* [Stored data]
Lemma int_repr_encodable (z : Z) :
  forallb encodable_char (int_repr z) = true.
Proof.
  assert (Hd : forall p,
             forallb encodable_char
               (digits_of (N.to_nat (N.size (N.pos p))) (N.pos p)) = true).
  { intros p. apply all_digits_encodable.
    apply digits_of_spec. rewrite N2Nat.id. apply N.size_gt. }
  destruct z as [|p|p]; [reflexivity|apply Hd|].
  cbn [int_repr forallb]. now rewrite Hd.
Qed.

Lemma escape_char_encodable (c : N) :
  encodable_char c = true -> forallb encodable_char (escape_char c) = true.
Proof.
  intros Hc. unfold escape_char.
  repeat match goal with
         | |- context [if (c =? ?k)%N then _ else _] =>
             destruct (N.eqb_spec c k); [reflexivity|]
         end.
  destruct (N.ltb_spec c 32).
  - assert (Hh : forall v, (v < 16)%N -> (hex_digit v < 128)%N)
      by (intros v Hv; unfold hex_digit; destruct (v <? 10)%N; lia).
    cbn [forallb].
    rewrite !ascii_encodable; try reflexivity; try lia; apply Hh; lia.
  - cbn [forallb]. now rewrite Hc.
Qed.

Lemma json_string_encodable (s : pystr) :
  forallb encodable_char s = true ->
  forallb encodable_char (json_string s) = true.
Proof.
  intros Hs. unfold json_string. cbn [forallb].
  rewrite forallb_app. cbn [forallb andb].
  rewrite andb_true_r. change (encodable_char 34) with true. cbn [andb].
  induction s as [|c s IH]; [reflexivity|].
  cbn [forallb] in Hs. apply andb_true_iff in Hs as [Hc Hs].
  cbn [flat_map]. rewrite forallb_app, (escape_char_encodable c Hc).
  now apply IH.
Qed.

Lemma json_dumps_encodable (v : pyval) :
  encodable v = true -> forallb encodable_char (json_dumps v) = true.
Proof.
  induction v as [| [|] | n | s | l IH | d IH] using pyval_ind; intros Hv;
    try reflexivity.
  - apply int_repr_encodable.
  - now apply json_string_encodable.
  - rewrite json_dumps_list. cbn [forallb]. rewrite forallb_app.
    change (encodable_char 91) with true. cbn [forallb andb].
    change (encodable_char 93) with true. rewrite andb_true_r.
    cbn [encodable] in Hv. rewrite forallb_forall in Hv.
    induction IH as [|x l Hx Hl IHl]; [reflexivity|].
    assert (Hx' : forallb encodable_char (json_dumps x) = true)
      by (apply Hx, Hv; now left).
    assert (Hl' : forallb encodable_char (dumps_items l) = true)
      by (apply IHl; intros y Hy; apply Hv; now right).
    destruct l as [|y l]; [exact Hx'|].
    rewrite dumps_items_cons, !forallb_app, Hx', Hl'. reflexivity.
  - rewrite json_dumps_dict. cbn [forallb]. rewrite forallb_app.
    change (encodable_char 123) with true. cbn [forallb andb].
    change (encodable_char 125) with true. rewrite andb_true_r.
    cbn [encodable] in Hv. rewrite forallb_forall in Hv.
    induction IH as [|[k x] d Hx Hd IHd]; [reflexivity|].
    cbn [snd] in Hx.
    pose proof (Hv (k, x) (or_introl eq_refl)) as Hkx.
    apply andb_true_iff in Hkx as [Hk Hxe].
    assert (Hk' : forallb encodable_char (json_string k) = true)
      by now apply json_string_encodable.
    assert (Hx' : forallb encodable_char (json_dumps x) = true)
      by now apply Hx.
    assert (Hd' : forallb encodable_char (dumps_members d) = true)
      by (apply IHd; intros y Hy; apply Hv; now right).
    destruct d as [|kv d].
    + cbn [dumps_members]. rewrite !forallb_app, Hk', Hx'. reflexivity.
    + rewrite dumps_members_cons, !forallb_app, Hk', Hx', Hd'.
      reflexivity.
Qed.

(** A card without a surrogate is encoded. *)
Lemma card_encode_encodable (card : pyval) :
  encodable card = true -> exists b64, card_encode card = Ok b64.
Proof.
  intros Hc. unfold card_encode.
  destruct (utf8_encode_encodable (json_dumps card)) as [b Hb];
    [now apply json_dumps_encodable|].
  rewrite Hb. now eexists.
Qed.

(** ** The fuel of the JSON decoder

    Every scan consumes its text, so the fuel [json_decode] gives is
    enough: the fuel never runs out. *)

Lemma skip_whitespace_length (s : pystr) :
  (List.length (skip_whitespace s) <= List.length s)%nat.
Proof.
  induction s as [|c s IH]; [simpl; lia|].
  cbn [skip_whitespace]. destruct (is_whitespace c); simpl; lia.
Qed.

Lemma skip_whitespace_cons_length (s : pystr) (c : N) (r : pystr) :
  skip_whitespace s = c :: r -> (List.length r < List.length s)%nat.
Proof.
  intros H. pose proof (skip_whitespace_length s) as Hle.
  rewrite H in Hle. simpl in Hle. lia.
Qed.

Lemma parsed_map_Parsed (A B : Type) (f : A -> B) (p : parsed A) (b : B)
    (rest : pystr) :
  parsed_map f p = Parsed b rest -> exists a, p = Parsed a rest /\ b = f a.
Proof.
  destruct p as [a r| |]; cbn [parsed_map]; intros H; try discriminate.
  injection H as <- <-. now exists a.
Qed.

Lemma scan_string_length_bounded (n : nat) :
  forall s key rest : pystr,
    (List.length s <= n)%nat ->
    scan_string s = Parsed key rest ->
    (List.length rest < List.length s)%nat.
Proof.
  induction n as [|n IH]; intros s key rest Hn H.
  { destruct s; [discriminate|simpl in Hn; lia]. }
  assert (Hrec : forall (x : pystr) (f : pystr -> pystr),
             (List.length x <= n)%nat ->
             parsed_map f (scan_string x) = Parsed key rest ->
             (List.length rest < List.length x)%nat).
  { intros x f Hx Hp. apply parsed_map_Parsed in Hp as (k & Hk & _).
    now apply (IH x k rest). }
  destruct s as [|c r]; [discriminate|].
  cbn [scan_string] in H. simpl in Hn.
  destruct (c =? 34)%N; [injection H as _ <-; simpl; lia|].
  destruct (c =? 92)%N.
  - destruct r as [|e r1]; [discriminate|]. simpl in Hn.
    destruct (e =? 117)%N.
    + destruct r1 as [|h1 [|h2 [|h3 [|h4 r2]]]]; try discriminate.
      simpl in Hn.
      destruct (hex4 h1 h2 h3 h4) as [u1|]; [|discriminate].
      assert (Hkeep : parsed_map (cons u1) (scan_string r2)
                      = Parsed key rest ->
                      (List.length rest
                       < List.length (c :: e :: h1 :: h2 :: h3 :: h4 :: r2))%nat).
      { intros Hp. apply Hrec in Hp; [simpl; lia|lia]. }
      destruct (is_high_surrogate u1); [|now apply Hkeep].
      destruct r2 as [|b [|u [|k1 [|k2 [|k3 [|k4 r3]]]]]];
        try (now apply Hkeep).
      destruct ((b =? 92)%N && (u =? 117)%N); [|now apply Hkeep].
      destruct (hex4 k1 k2 k3 k4) as [u2|]; [|discriminate].
      destruct (is_low_surrogate u2); [|now apply Hkeep].
      apply Hrec in H; simpl in *; lia.
    + destruct (simple_escape e); [|discriminate].
      apply Hrec in H; simpl; lia.
  - destruct (c <? 32)%N; [discriminate|].
    apply Hrec in H; simpl; lia.
Qed.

* [Instructions to follow] Set down, exactly as they appear, the line holding "destruct (is_low_surrogate u2);" and every line after it until the records end.

* [Written solution]
      destruct (is_low_surrogate u2); [|now apply Hkeep].
      apply Hrec in H; simpl in *; lia.
    + destruct (simple_escape e); [|discriminate].
      apply Hrec in H; simpl; lia.
  - destruct (c <? 32)%N; [discriminate|].
    apply Hrec in H; simpl; lia.
Qed.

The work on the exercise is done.